[MATERIALS PROVIDED]
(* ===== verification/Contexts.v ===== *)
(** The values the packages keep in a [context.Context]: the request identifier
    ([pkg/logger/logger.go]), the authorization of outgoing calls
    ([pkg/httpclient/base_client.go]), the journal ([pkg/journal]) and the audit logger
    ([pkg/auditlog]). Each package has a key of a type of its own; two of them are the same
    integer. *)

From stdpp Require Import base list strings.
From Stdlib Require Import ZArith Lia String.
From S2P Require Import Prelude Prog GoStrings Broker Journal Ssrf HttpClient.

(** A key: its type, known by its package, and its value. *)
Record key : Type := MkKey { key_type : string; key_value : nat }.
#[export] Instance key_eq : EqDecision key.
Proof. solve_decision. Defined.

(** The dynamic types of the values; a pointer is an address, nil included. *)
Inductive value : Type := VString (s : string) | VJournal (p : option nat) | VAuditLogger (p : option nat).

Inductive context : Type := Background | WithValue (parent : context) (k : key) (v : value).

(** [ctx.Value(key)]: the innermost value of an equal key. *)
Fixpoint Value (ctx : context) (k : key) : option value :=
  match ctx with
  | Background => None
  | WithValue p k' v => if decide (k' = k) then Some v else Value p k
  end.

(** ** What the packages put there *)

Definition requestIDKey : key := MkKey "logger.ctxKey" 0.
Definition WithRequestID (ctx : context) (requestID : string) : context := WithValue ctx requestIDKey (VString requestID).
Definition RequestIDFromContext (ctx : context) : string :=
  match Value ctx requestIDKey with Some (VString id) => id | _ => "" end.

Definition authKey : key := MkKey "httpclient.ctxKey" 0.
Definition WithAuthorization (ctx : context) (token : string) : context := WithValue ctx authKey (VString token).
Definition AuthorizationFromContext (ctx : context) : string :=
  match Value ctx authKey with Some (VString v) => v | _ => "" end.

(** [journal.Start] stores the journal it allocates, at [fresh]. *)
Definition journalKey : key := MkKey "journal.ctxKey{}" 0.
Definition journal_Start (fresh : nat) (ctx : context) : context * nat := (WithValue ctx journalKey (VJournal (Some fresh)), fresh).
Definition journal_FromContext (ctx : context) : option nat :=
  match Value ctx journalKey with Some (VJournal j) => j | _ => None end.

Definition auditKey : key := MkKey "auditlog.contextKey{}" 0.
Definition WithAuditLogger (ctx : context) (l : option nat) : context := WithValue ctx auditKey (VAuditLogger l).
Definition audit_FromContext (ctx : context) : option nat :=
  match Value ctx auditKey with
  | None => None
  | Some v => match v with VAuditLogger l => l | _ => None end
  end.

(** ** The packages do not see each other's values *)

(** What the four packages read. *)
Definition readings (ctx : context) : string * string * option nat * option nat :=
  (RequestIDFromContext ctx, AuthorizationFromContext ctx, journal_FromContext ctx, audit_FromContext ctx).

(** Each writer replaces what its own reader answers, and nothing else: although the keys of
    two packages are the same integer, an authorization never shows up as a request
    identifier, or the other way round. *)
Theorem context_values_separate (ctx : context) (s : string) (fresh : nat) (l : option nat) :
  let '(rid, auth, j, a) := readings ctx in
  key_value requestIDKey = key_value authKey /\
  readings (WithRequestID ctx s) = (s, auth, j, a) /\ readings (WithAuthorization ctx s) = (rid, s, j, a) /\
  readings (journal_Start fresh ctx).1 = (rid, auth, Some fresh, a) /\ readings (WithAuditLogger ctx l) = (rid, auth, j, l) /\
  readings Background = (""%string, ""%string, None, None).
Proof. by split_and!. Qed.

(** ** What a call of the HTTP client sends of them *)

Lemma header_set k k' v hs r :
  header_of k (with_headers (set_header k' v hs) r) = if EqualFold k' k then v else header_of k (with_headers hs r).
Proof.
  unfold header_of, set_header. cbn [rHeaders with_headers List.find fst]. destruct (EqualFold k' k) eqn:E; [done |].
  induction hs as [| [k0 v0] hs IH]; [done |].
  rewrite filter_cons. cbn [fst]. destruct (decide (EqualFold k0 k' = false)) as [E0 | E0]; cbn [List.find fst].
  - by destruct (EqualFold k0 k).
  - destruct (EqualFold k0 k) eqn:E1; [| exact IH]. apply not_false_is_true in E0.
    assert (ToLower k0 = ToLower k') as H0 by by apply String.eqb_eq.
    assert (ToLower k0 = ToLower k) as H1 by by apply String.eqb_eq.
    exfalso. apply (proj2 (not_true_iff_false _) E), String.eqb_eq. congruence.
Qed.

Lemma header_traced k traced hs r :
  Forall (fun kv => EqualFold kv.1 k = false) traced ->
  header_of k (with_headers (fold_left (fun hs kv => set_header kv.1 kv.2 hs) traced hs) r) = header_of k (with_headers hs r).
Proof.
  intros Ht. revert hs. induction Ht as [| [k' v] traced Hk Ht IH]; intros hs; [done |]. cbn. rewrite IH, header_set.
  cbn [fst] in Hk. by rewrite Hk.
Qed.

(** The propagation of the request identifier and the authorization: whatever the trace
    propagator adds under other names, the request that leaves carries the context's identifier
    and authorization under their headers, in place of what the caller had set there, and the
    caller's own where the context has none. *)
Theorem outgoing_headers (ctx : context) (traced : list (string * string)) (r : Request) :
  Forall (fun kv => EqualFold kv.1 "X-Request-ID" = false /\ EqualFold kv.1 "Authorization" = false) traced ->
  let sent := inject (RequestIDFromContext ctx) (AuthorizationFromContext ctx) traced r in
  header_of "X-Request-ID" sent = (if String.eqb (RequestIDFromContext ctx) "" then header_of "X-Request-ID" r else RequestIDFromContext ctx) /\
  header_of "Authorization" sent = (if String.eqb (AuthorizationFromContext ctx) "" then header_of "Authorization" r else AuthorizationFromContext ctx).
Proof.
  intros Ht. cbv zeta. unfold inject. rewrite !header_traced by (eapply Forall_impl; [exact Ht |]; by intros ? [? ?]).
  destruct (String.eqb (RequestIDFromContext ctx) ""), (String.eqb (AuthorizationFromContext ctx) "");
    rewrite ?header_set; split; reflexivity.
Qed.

[EXERCISE REQUIREMENTS] The entire listing has to be written out again exactly.

[RESULT OF THIS TASK]
(* ===== verification/Contexts.v ===== *)
(** The values the packages keep in a [context.Context]: the request identifier
    ([pkg/logger/logger.go]), the authorization of outgoing calls
    ([pkg/httpclient/base_client.go]), the journal ([pkg/journal]) and the audit logger
    ([pkg/auditlog]). Each package has a key of a type of its own; two of them are the same
    integer. *)

From stdpp Require Import base list strings.
From Stdlib Require Import ZArith Lia String.
From S2P Require Import Prelude Prog GoStrings Broker Journal Ssrf HttpClient.

(** A key: its type, known by its package, and its value. *)
Record key : Type := MkKey { key_type : string; key_value : nat }.
#[export] Instance key_eq : EqDecision key.
Proof. solve_decision. Defined.

(** The dynamic types of the values; a pointer is an address, nil included. *)
Inductive value : Type := VString (s : string) | VJournal (p : option nat) | VAuditLogger (p : option nat).

Inductive context : Type := Background | WithValue (parent : context) (k : key) (v : value).

(** [ctx.Value(key)]: the innermost value of an equal key. *)
Fixpoint Value (ctx : context) (k : key) : option value :=
  match ctx with
  | Background => None
  | WithValue p k' v => if decide (k' = k) then Some v else Value p k
  end.

(** ** What the packages put there *)

Definition requestIDKey : key := MkKey "logger.ctxKey" 0.
Definition WithRequestID (ctx : context) (requestID : string) : context := WithValue ctx requestIDKey (VString requestID).
Definition RequestIDFromContext (ctx : context) : string :=
  match Value ctx requestIDKey with Some (VString id) => id | _ => "" end.

Definition authKey : key := MkKey "httpclient.ctxKey" 0.
Definition WithAuthorization (ctx : context) (token : string) : context := WithValue ctx authKey (VString token).
Definition AuthorizationFromContext (ctx : context) : string :=
  match Value ctx authKey with Some (VString v) => v | _ => "" end.

(** [journal.Start] stores the journal it allocates, at [fresh]. *)
Definition journalKey : key := MkKey "journal.ctxKey{}" 0.
Definition journal_Start (fresh : nat) (ctx : context) : context * nat := (WithValue ctx journalKey (VJournal (Some fresh)), fresh).
Definition journal_FromContext (ctx : context) : option nat :=
  match Value ctx journalKey with Some (VJournal j) => j | _ => None end.

Definition auditKey : key := MkKey "auditlog.contextKey{}" 0.
Definition WithAuditLogger (ctx : context) (l : option nat) : context := WithValue ctx auditKey (VAuditLogger l).
Definition audit_FromContext (ctx : context) : option nat :=
  match Value ctx auditKey with
  | None => None
  | Some v => match v with VAuditLogger l => l | _ => None end
  end.

(** ** The packages do not see each other's values *)

(** What the four packages read. *)
Definition readings (ctx : context) : string * string * option nat * option nat :=
  (RequestIDFromContext ctx, AuthorizationFromContext ctx, journal_FromContext ctx, audit_FromContext ctx).

(** Each writer replaces what its own reader answers, and nothing else: although the keys of
    two packages are the same integer, an authorization never shows up as a request
    identifier, or the other way round. *)
Theorem context_values_separate (ctx : context) (s : string) (fresh : nat) (l : option nat) :
  let '(rid, auth, j, a) := readings ctx in
  key_value requestIDKey = key_value authKey /\
  readings (WithRequestID ctx s) = (s, auth, j, a) /\ readings (WithAuthorization ctx s) = (rid, s, j, a) /\
  readings (journal_Start fresh ctx).1 = (rid, auth, Some fresh, a) /\ readings (WithAuditLogger ctx l) = (rid, auth, j, l) /\
  readings Background = (""%string, ""%string, None, None).
Proof. by split_and!. Qed.

(** ** What a call of the HTTP client sends of them *)

Lemma header_set k k' v hs r :
  header_of k (with_headers (set_header k' v hs) r) = if EqualFold k' k then v else header_of k (with_headers hs r).
Proof.
  unfold header_of, set_header. cbn [rHeaders with_headers List.find fst]. destruct (EqualFold k' k) eqn:E; [done |].
  induction hs as [| [k0 v0] hs IH]; [done |].
  rewrite filter_cons. cbn [fst]. destruct (decide (EqualFold k0 k' = false)) as [E0 | E0]; cbn [List.find fst].
  - by destruct (EqualFold k0 k).
  - destruct (EqualFold k0 k) eqn:E1; [| exact IH]. apply not_false_is_true in E0.
    assert (ToLower k0 = ToLower k') as H0 by by apply String.eqb_eq.
    assert (ToLower k0 = ToLower k) as H1 by by apply String.eqb_eq.
    exfalso. apply (proj2 (not_true_iff_false _) E), String.eqb_eq. congruence.
Qed.

Lemma header_traced k traced hs r :
  Forall (fun kv => EqualFold kv.1 k = false) traced ->
  header_of k (with_headers (fold_left (fun hs kv => set_header kv.1 kv.2 hs) traced hs) r) = header_of k (with_headers hs r).
Proof.
  intros Ht. revert hs. induction Ht as [| [k' v] traced Hk Ht IH]; intros hs; [done |]. cbn. rewrite IH, header_set.
  cbn [fst] in Hk. by rewrite Hk.
Qed.

(** The propagation of the request identifier and the authorization: whatever the trace
    propagator adds under other names, the request that leaves carries the context's identifier
    and authorization under their headers, in place of what the caller had set there, and the
    caller's own where the context has none. *)
Theorem outgoing_headers (ctx : context) (traced : list (string * string)) (r : Request) :
  Forall (fun kv => EqualFold kv.1 "X-Request-ID" = false /\ EqualFold kv.1 "Authorization" = false) traced ->
  let sent := inject (RequestIDFromContext ctx) (AuthorizationFromContext ctx) traced r in
  header_of "X-Request-ID" sent = (if String.eqb (RequestIDFromContext ctx) "" then header_of "X-Request-ID" r else RequestIDFromContext ctx) /\
  header_of "Authorization" sent = (if String.eqb (AuthorizationFromContext ctx) "" then header_of "Authorization" r else AuthorizationFromContext ctx).
Proof.
  intros Ht. cbv zeta. unfold inject. rewrite !header_traced by (eapply Forall_impl; [exact Ht |]; by intros ? [? ?]).
  destruct (String.eqb (RequestIDFromContext ctx) ""), (String.eqb (AuthorizationFromContext ctx) "");
    rewrite ?header_set; split; reflexivity.
Qed.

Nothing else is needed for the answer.